# Burn the 'Burbs



## csi-tech (Apr 13, 2013)

This is why the wife and I are moving wayyyy out to the farm. We have decided that we do not want to be anywhere near population centers in the coming years. I don't want to hurt anyone, but if I were faced with people trying to burn down my home or kill my family I would exhaust every last round. Over the years our barbed wire fence has all but disappeared out there. I will be investing in T posts and more wire.


----------



## Smitty901 (Nov 16, 2012)

Mayor and COP in Milwaukee have for a couple years been tell Young blacks to go to the burbs to commit your crimes. In fact ensuring as long as they steal a car in the burbs they will not even be arrested.
I don't live in the burbs, but let them try it here.


----------



## Operator6 (Oct 29, 2015)

She's going to get those people killed.......... 

At least that's what would happen here. That wouldn't happen in south Alabama. It would be a blood bath.


----------



## Camel923 (Aug 13, 2014)

Prepare to defend yourselves. No one else will.


----------



## sideKahr (Oct 15, 2014)

MLK was assassinated when I was in high school. I remember the troops going by my bus stop in six by's. There was a little town where my family was from, across a bridge from the city. It was 100% white, not unusual in those days. You could see the columns of smoke across the river rising from the riots. The men from the town formed a rifle cordon across that bridge. The police were right in there with them. Fortunately no one tried to cross.

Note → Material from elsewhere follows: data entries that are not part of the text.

(* ===== verification/SerializeProps.v ===== *)
(** The properties of the balanced trees of avl.h and of the serialization of diagrams. *)

From S2P Require Import Prelude SylvanTable SylvanCache MtbddNode BddTree OpSpecs NodeStore MtbddCore MtbddCoreFacts.
From S2P Require Import BddApply BddApplyFacts Avl AvlFacts Serialize SerializeFacts SerializeRead Examples.

Module SerializeProps.
Import MtbddNode BddTree OpSpecs NodeStore MtbddCore MtbddCoreFacts BddApply BddApplyFacts Avl AvlFacts Serialize
  SerializeFacts SerializeRead Examples.

(** ** Balanced trees *)

Section avl.
Context {A : Type} `{AvlOrder A}.

(** C11: A balanced tree implements a finite map: [put] inserts an element unless there is one of
    its key, which it returns; the tree stays ordered and balanced, so that [search] finds what
    the map has; and the iterator visits the elements in the order of their keys, inside its
    array. *)
Theorem avl_put_refines (t : avl_node A) (data : A) :
  avl_ok t ->
  exists t' y b, put t data = Some (t', y, b) /\ avl_ok t' /\
    (y, b) = match contents t !! avl_key data with Some x => (x, false) | None => (data, true) end /\
    contents t' = (if b then <[avl_key data := data]> (contents t) else contents t) /\
    (forall z, search t' z = contents t' !! avl_key z) /\
    iter_all (S (N.to_nat (avl_count t'))) t' (avl_iter t') = Some (elements t') /\ sorted (elements t').
Proof.
  intros Hok. destruct (put_spec t data Hok) as (t' & y & b & Hput & _). exists t', y, b. split; [done|].
  destruct (put_ok t data t' y b Hok Hput) as (Hok' & Hy & Hc). pose proof Hok' as [[Hh Hs] _].
  do 3 (split; [done|]). split; [intros z; by apply search_contents|]. split; [|done].
  apply iter_all_spec; [done|by apply pending_start|]. rewrite count_elements. lia.
Qed.

(** C36: Removal follows a null pointer exactly when the element is in a node with two children
    and its successor is a leaf.  Otherwise it removes the element from the map, and the tree
    stays ordered, with the right heights, but not always balanced. *)
Theorem avl_delete_partial (t : avl_node A) (data : A) :
  tree_ok t ->
  if unlink_fails t data then delete_elt t data = None
  else exists t' b, delete_elt t data = Some (t', b) /\ tree_ok t' /\
    b = bool_decide (is_Some (contents t !! avl_key data)) /\ contents t' = delete (avl_key data) (contents t).
Proof.
  intros Hok. pose proof (delete_spec t data Hok) as Hd. destruct (delete_elt t data) as [[t' b]|] eqn:E.
  - destruct Hd as [-> _]. exists t', b. split; [done|]. by apply delete_ok.
  - by rewrite Hd.
Qed.
End avl.

(** Trees of words, and the comparison of the serialization. *)
#[local] Instance ex_compare : AvlCompare N := compare_words.
#[local] Instance ex_order : AvlOrder N := {| avl_key x := x; avl_compare_key := compare_words_spec |}.

Definition ex_tree (l : list N) : avl_node N :=
  fold_left (fun t x => match put t x with Some (t, _, _) => t | None => t end) l Null.

Lemma ex_tree_ok l : avl_ok (ex_tree l).
Proof.
  assert (avl_ok (Null : avl_node N)) as H0 by (split; [split; [done|constructor]|done]).
  unfold ex_tree. revert H0. generalize (Null : avl_node N). induction l as [|x l IH]; intros t Ht; [done|].
  cbn. apply IH. destruct (put_spec t x Ht) as (t' & y & b & Hput & _). rewrite Hput.
  by destruct (put_ok t x t' y b Ht Hput).
Qed.

Lemma avl_put_refines_witness :
  exists t' y b, put (ex_tree [4; 2; 6; 1; 3]) 5 = Some (t', y, b) /\ avl_ok t' /\
    (y, b) = match contents (ex_tree [4; 2; 6; 1; 3]) !! avl_key 5 with Some x => (x, false) | None => (5, true) end /\
    contents t' = (if b then <[avl_key 5 := 5]> (contents (ex_tree [4; 2; 6; 1; 3])) else contents (ex_tree [4; 2; 6; 1; 3])) /\
    (forall z, search t' z = contents t' !! avl_key z) /\
    iter_all (S (N.to_nat (avl_count t'))) t' (avl_iter t') = Some (elements t') /\ sorted (elements t').
Proof. apply (avl_put_refines (ex_tree [4; 2; 6; 1; 3]) 5), ex_tree_ok. Defined.

(** In a complete tree of seven elements the root cannot be removed; in another tree the removal
    of an element leaves a node whose children differ by two in height. *)
Lemma avl_delete_partial_witness :
  delete_elt (ex_tree [4; 2; 6; 1; 3; 5; 7]) 4 = None /\
  exists t' b, delete_elt (ex_tree [8; 4; 10; 2; 6; 9; 1; 3; 7]) 9 = Some (t', b) /\ tree_ok t' /\
    b = bool_decide (is_Some (contents (ex_tree [8; 4; 10; 2; 6; 9; 1; 3; 7]) !! avl_key 9)) /\
    contents t' = delete (avl_key 9) (contents (ex_tree [8; 4; 10; 2; 6; 9; 1; 3; 7])).
Proof.
  split.
  - exact (avl_delete_partial (ex_tree [4; 2; 6; 1; 3; 5; 7]) 4 (proj1 (ex_tree_ok _))).
  - exact (avl_delete_partial (ex_tree [8; 4; 10; 2; 6; 9; 1; 3; 7]) 9 (proj1 (ex_tree_ok _))).
Defined.

Lemma ex_unbalanced :
  option_map (fun r => bool_decide (Z.abs (match r.1 with Tree l _ _ _ => avl_get_balance l | Null => 0 end) <= 1)%Z)
    (delete_elt (ex_tree [8; 4; 10; 2; 6; 9; 1; 3; 7]) 9) = Some false.
Proof. vm_compute. reflexivity. Qed.

(** ** Serialization *)

Section serialize.
Context {T C : Type} `{NodeTableLaws T} `{OpCacheLaws C}.
Notation mgr := (mgr T C).
Notation state := (state T C).



(** What the header says to do to store diagrams, and to read them. *)
Definition save (fuel : nat) (ds : list N) : prog state (list N * list N) :=
  vs ← mapM (sylvan_serialize_add fuel) ds; file ← sylvan_serialize_tofile; mret (vs, file).





End serialize.

(** The three variables of [Examples], and a complement. *)
Definition ex_list : list N := [ex_x; ex_y; MTBDD_TOGGLEMARK ex_z].





(** The file of that example: three nodes. *)
Lemma ex_file :
  match save 10 ex_list (mk_state ex_m serial_init) with
  | Done (vs, file) _ =>
      (vs, file) = ([1; 2; mk_edge true 3],
        [3; mtbdd_true; N.shiftl 1 40; mtbdd_true; N.shiftl 2 40; mtbdd_true; N.shiftl 3 40])
  | _ => False
  end.
Proof. vm_compute. reflexivity. Qed.
End SerializeProps.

We may see that again. Not sure about the police.


----------



## keith9365 (Apr 23, 2014)

I wish I could afford to move to the country right now. The fire power I would bring to bear is not really satisfactory for my neighborhood.


----------



## Targetshooter (Dec 4, 2015)

this is way I am looking to get something with a little more power then just haven .22 lr. . it's getting ruff around here to . you can't even go to the food store with out getting robbed . " LOCK & LOAD " just to keep your family safe . " We are in luck , **** , rabbit and other small game season starts Sept. 22nd " I am ready .


----------



## Chipper (Dec 22, 2012)

I can't thank my dad enough for moving our family out of Chicago. He knew what was coming and quit his great job and packed us all up. That was back in the late 60's. I can't imagine what a cesspool it is now. How do people live like that??

I'll never live in town, it's a country life for me.


----------



## Slippy (Nov 14, 2013)

Yes Sir, 

Making the decision to move out of Atlanta and on to the homestead was the best decision I ever made. I rode the 4 wheeler to the gate at about 5:00 pm, messed around for about 20 minutes killing weeds and NO CARS PASSED THE ENTIRE TIME! Locked the gate and rode down the road back to the cabin at Slippy Lodge, .357 on my shoulder holster and .410 on the 4 wheeler... just in case a copperhead showed his pretty little self.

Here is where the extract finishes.